*Action item*.
Collect all lines from the records below that include the word "secs".

[Items from a data source]
(** The normalisation of a request keeps the model it names. *)
Lemma on_array_model k f json : k <> "model" -> requested_model (Body.on_array k f json).1 = requested_model json.
Proof.
  intros Hk. unfold requested_model, get_str, get, Body.on_array. destruct json as [| | | | |m]; try done. destruct (Map.get k m) as [[| | | |l|]|]; try done.
  destruct (f l) as [l' c]. cbn. by rewrite Map.get_insert_ne by done.
Qed.
Lemma normalized_model e json : requested_model (normalized_request e json).1 = requested_model json.
Proof.
  unfold normalized_request, normalize_chat_roles, normalize_tools. destruct (anthropic e); [done|].
  pose proof (on_array_model "messages" (map_changed normalize_role) json ltac:(done)) as H1. destruct (Body.on_array "messages" _ json) as [j1 c1].
  pose proof (on_array_model "input" (map_changed normalize_item) j1 ltac:(done)) as H2. destruct (Body.on_array "input" _ j1) as [j2 c2]. cbn in *.
  destruct (responses e); [cbn; congruence|].
  match goal with |- context [Body.on_array "tools" ?f j2] => pose proof (on_array_model "tools" f j2 ltac:(done)) as H3; destruct (Body.on_array "tools" f j2) end.
  cbn in *. congruence.
Qed.
(** * Trim-time validation and simulated download progress of static/js/app.js

    A shallow embedding of the browser-side controller: the pieces of the
    JavaScript runtime the controller leans on (numbers, the regular
    expression of the time pattern, split, Number, toString, padStart, the
    interval timers), the page state the handlers read and write, and the
    handlers themselves, followed by the properties proved about them. *)

From Stdlib Require Import ZArith QArith Qround String Ascii List Sorted Lia Lqa Bool.
From stdpp Require Import base gmap.
Import ListNotations.

Local Open Scope string_scope.
Local Open Scope Z_scope.

(** ** The fragment of the JavaScript runtime used by the controller *)

Module JS.

(** Numbers met by the trim code: integers (exact in a double for every
    value that occurs here) and NaN. *)
Inductive number : Type :=
| Int (z : Z)
| NaN.

Definition num_add (a b : number) : number :=
  match a, b with
  | Int x, Int y => Int (x + y)
  | _, _ => NaN
  end.

Definition num_mul (a b : number) : number :=
  match a, b with
  | Int x, Int y => Int (x * y)
  | _, _ => NaN
  end.

(** Comparisons are false as soon as one side is NaN. *)
Definition num_ge (a b : number) : bool :=
  match a, b with
  | Int x, Int y => y <=? x
  | _, _ => false
  end.

Definition num_le (a b : number) : bool :=
  match a, b with
  | Int x, Int y => x <=? y
  | _, _ => false
  end.

Definition num_gt (a b : number) : bool :=
  match a, b with
  | Int x, Int y => y <? x
  | _, _ => false
  end.

(** [\d]: the ten ASCII digits, nothing else. *)
Definition is_digit (c : ascii) : bool :=
  ((48 <=? nat_of_ascii c)%nat && (nat_of_ascii c <=? 57)%nat)%bool.

Definition digit_value (c : ascii) : Z := Z.of_nat (nat_of_ascii c) - 48.

Definition digit_char (d : Z) : ascii := ascii_of_nat (48 + Z.to_nat d).

(** Regular expressions without star, enough for [/^\d{1,2}:\d{2}$/]. *)
Inductive regex : Type :=
| Eps
| Class (p : ascii -> bool)
| Seq (r1 r2 : regex)
| Alt (r1 r2 : regex).

Fixpoint Times (n : nat) (r : regex) : regex :=
  match n with
  | O => Eps
  | S n' => Seq r (Times n' r)
  end.

(** Greedy [r{0,n}]: one more [r] is tried before giving up. *)
Fixpoint Upto (n : nat) (r : regex) : regex :=
  match n with
  | O => Eps
  | S n' => Alt (Seq r (Upto n' r)) Eps
  end.

(** [r{lo,hi}] *)
Definition Repeat (lo hi : nat) (r : regex) : regex :=
  Seq (Times lo r) (Upto (hi - lo) r).

(** Backtracking matcher: every way [r] can consume a prefix of [s], each
    given by what is left of [s], in the order the engine tries them. *)
Fixpoint run (r : regex) (s : string) : list string :=
  match r with
  | Eps => [s]
  | Class p =>
      match s with
      | String c rest => if p c then [rest] else []
      | EmptyString => []
      end
  | Seq r1 r2 => flat_map (run r2) (run r1 s)
  | Alt r1 r2 => run r1 s ++ run r2 s
  end.

(** [s.match(/^r$/)] is truthy: without the m flag the two anchors are the
    two ends of [s], so some attempt has to consume all of it. *)
Definition matches_whole (r : regex) (s : string) : bool :=
  existsb (fun rest => String.eqb rest "") (run r s).

(** [s.split(sep)] for a one-character separator. *)
Fixpoint split (sep : ascii) (s : string) : list string :=
  match s with
  | EmptyString => [""]
  | String c rest =>
      if Ascii.eqb c sep then "" :: split sep rest
      else match split sep rest with
           | piece :: pieces => String c piece :: pieces
           | [] => [String c ""]
           end
  end.

Fixpoint decimal (acc : Z) (s : string) : option Z :=
  match s with
  | EmptyString => Some acc
  | String c rest =>
      if is_digit c then decimal (10 * acc + digit_value c) rest else None
  end.

(** [Number(s)] on strings of decimal digits (the empty string is 0).
    Signs, fractions, exponents, radix prefixes and white space, which
    Number also accepts, are read as NaN here: behind the time pattern
    only digit strings reach this function (see [split_fields]). *)
Definition Number (s : string) : number :=
  match decimal 0 s with
  | Some z => Int z
  | None => NaN
  end.

Fixpoint decimal_digits (fuel : nat) (n : Z) (acc : string) : string :=
  match fuel with
  | O => acc
  | S fuel' =>
      let acc' := String (digit_char (n mod 10)) acc in
      if n / 10 =? 0 then acc' else decimal_digits fuel' (n / 10) acc'
  end.

(** [n.toString()] for an integer [n]: a binary numeral of [n] has at least
    as many digits as its decimal numeral, which bounds the recursion. *)
Definition toString (n : Z) : string :=
  let render m := decimal_digits (S (Z.to_nat (Z.log2 m))) m "" in
  if n <? 0 then String "-" (render (- n)) else render n.

Fixpoint fill (n : nat) (c : ascii) : string :=
  match n with
  | O => ""
  | S n' => String c (fill n' c)
  end.

(** [s.padStart(target, pad)] for a one-character [pad]. *)
Definition padStart (target : nat) (pad : ascii) (s : string) : string :=
  fill (target - String.length s) pad ++ s.

(** White space of [trim] among the code units below 256. *)
Definition is_space (c : ascii) : bool :=
  let n := nat_of_ascii c in
  ((9 <=? n)%nat && (n <=? 13)%nat || (n =? 32)%nat || (n =? 160)%nat)%bool.

Fixpoint trimStart (s : string) : string :=
  match s with
  | String c rest => if is_space c then trimStart rest else s
  | EmptyString => ""
  end.

Fixpoint trimEnd (s : string) : string :=
  match s with
  | String c rest =>
      match trimEnd rest with
      | EmptyString => if is_space c then "" else String c ""
      | kept => String c kept
      end
  | EmptyString => ""
  end.

Definition trim (s : string) : string := trimEnd (trimStart s).

(** [Math.round(x)]: the integer nearest to [x], halves going up. *)
Definition round (x : Q) : Z := Qfloor (x + (1 # 2)).

End JS.

Import JS.

(** ** Time strings *)

(** [/^\d{1,2}:\d{2}$/] *)
Definition time_pattern : regex :=
  Seq (Repeat 1 2 (Class is_digit))
      (Seq (Class (Ascii.eqb ":")) (Repeat 2 2 (Class is_digit))).

(** [null] is [None]. When the destructuring finds fewer than two pieces,
    [seconds] is undefined, the comparison with 60 is false and the sum is
    NaN. *)
Definition parseTimeToSeconds (timeStr : string) : option number :=
  if (String.eqb timeStr "" || negb (matches_whole time_pattern timeStr))%bool
  then None
  else
    match map Number (split ":" timeStr) with
    | minutes :: seconds :: _ =>
        if num_ge seconds (Int 60) then None
        else Some (num_add (num_mul minutes (Int 60)) seconds)
    | _ => Some NaN
    end.

(** [Math.floor(seconds / 60)] is [Z.div]; [%] keeps the sign of the
    dividend, as [Z.rem] does. *)
Definition secondsToTimeStr (seconds : Z) : string :=
  let minutes := seconds / 60 in
  let secs := Z.rem seconds 60 in
  toString minutes ++ ":" ++ padStart 2 "0" (toString secs).

(** ** Page state *)

(** What the metadata collaborator returned, as far as the trim checks read
    it: [duration] is [None] for null or a missing field, and a whole
    number of seconds otherwise. *)
Record VideoInfo : Type := { duration : option Z }.

Record Format : Type := { format_id : string }.

(** The module-level variables, the DOM properties the handlers read and
    write, and the timers that are live. An entry of [intervals] is a timer
    started by setInterval and not yet cleared, with the current value of
    the [progress] variable its callback closes over. *)
Record Page : Type := mkPage {
  currentVideoInfo : option VideoInfo;
  selectedFormat : option Format;
  isTrimmingEnabled : bool;
  videoUrlInput : string;
  startTimeInput : string;
  endTimeInput : string;
  errorMessage : string;
  errorModalHidden : bool;
  downloadBtnDisabled : bool;
  downloadProgressHidden : bool;
  progressFill : Q;
  progressText : string;
  progressPercentage : Z;
  intervals : gmap nat Q;
  nextInterval : nat
}.

Definition set_error (message : string) (hidden : bool) (st : Page) : Page :=
  mkPage (currentVideoInfo st) (selectedFormat st) (isTrimmingEnabled st)
         (videoUrlInput st) (startTimeInput st) (endTimeInput st)
         message hidden
         (downloadBtnDisabled st) (downloadProgressHidden st)
         (progressFill st) (progressText st) (progressPercentage st)
         (intervals st) (nextInterval st).

Definition set_download_ui (disabled hidden : bool) (st : Page) : Page :=
  mkPage (currentVideoInfo st) (selectedFormat st) (isTrimmingEnabled st)
         (videoUrlInput st) (startTimeInput st) (endTimeInput st)
         (errorMessage st) (errorModalHidden st)
         disabled hidden
         (progressFill st) (progressText st) (progressPercentage st)
         (intervals st) (nextInterval st).

Definition set_bar (width : Q) (text : string) (label : Z) (st : Page) : Page :=
  mkPage (currentVideoInfo st) (selectedFormat st) (isTrimmingEnabled st)
         (videoUrlInput st) (startTimeInput st) (endTimeInput st)
         (errorMessage st) (errorModalHidden st)
         (downloadBtnDisabled st) (downloadProgressHidden st)
         width text label
         (intervals st) (nextInterval st).

Definition set_intervals (live : gmap nat Q) (next : nat) (st : Page) : Page :=
  mkPage (currentVideoInfo st) (selectedFormat st) (isTrimmingEnabled st)
         (videoUrlInput st) (startTimeInput st) (endTimeInput st)
         (errorMessage st) (errorModalHidden st)
         (downloadBtnDisabled st) (downloadProgressHidden st)
         (progressFill st) (progressText st) (progressPercentage st)
         live next.

(** [setInterval(callback, 500)] where [callback] closes over a variable
    holding [progress]: a handle never issued before, and a live timer. *)
Definition setInterval (progress : Q) (st : Page) : nat * Page :=
  let handle := nextInterval st in
  (handle, set_intervals (<[handle := progress]> (intervals st)) (S handle) st).

Definition clearInterval (handle : nat) (st : Page) : Page :=
  set_intervals (delete handle (intervals st)) (nextInterval st) st.

(** ** Utility functions *)

Definition showError (message : string) (st : Page) : Page :=
  set_error message false st.

Definition hideError (st : Page) : Page :=
  set_error (errorMessage st) true st.

(** ** Trim validation *)

(** [currentVideoInfo && currentVideoInfo.duration] when it is truthy: a
    number other than 0. *)
Definition truthy_duration (st : Page) : option Z :=
  match currentVideoInfo st with
  | Some info =>
      match duration info with
      | Some d => if d =? 0 then None else Some d
      | None => None
      end
  | None => None
  end.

*Final answer*.
  let secs := Z.rem seconds 60 in
  toString minutes ++ ":" ++ padStart 2 "0" (toString secs).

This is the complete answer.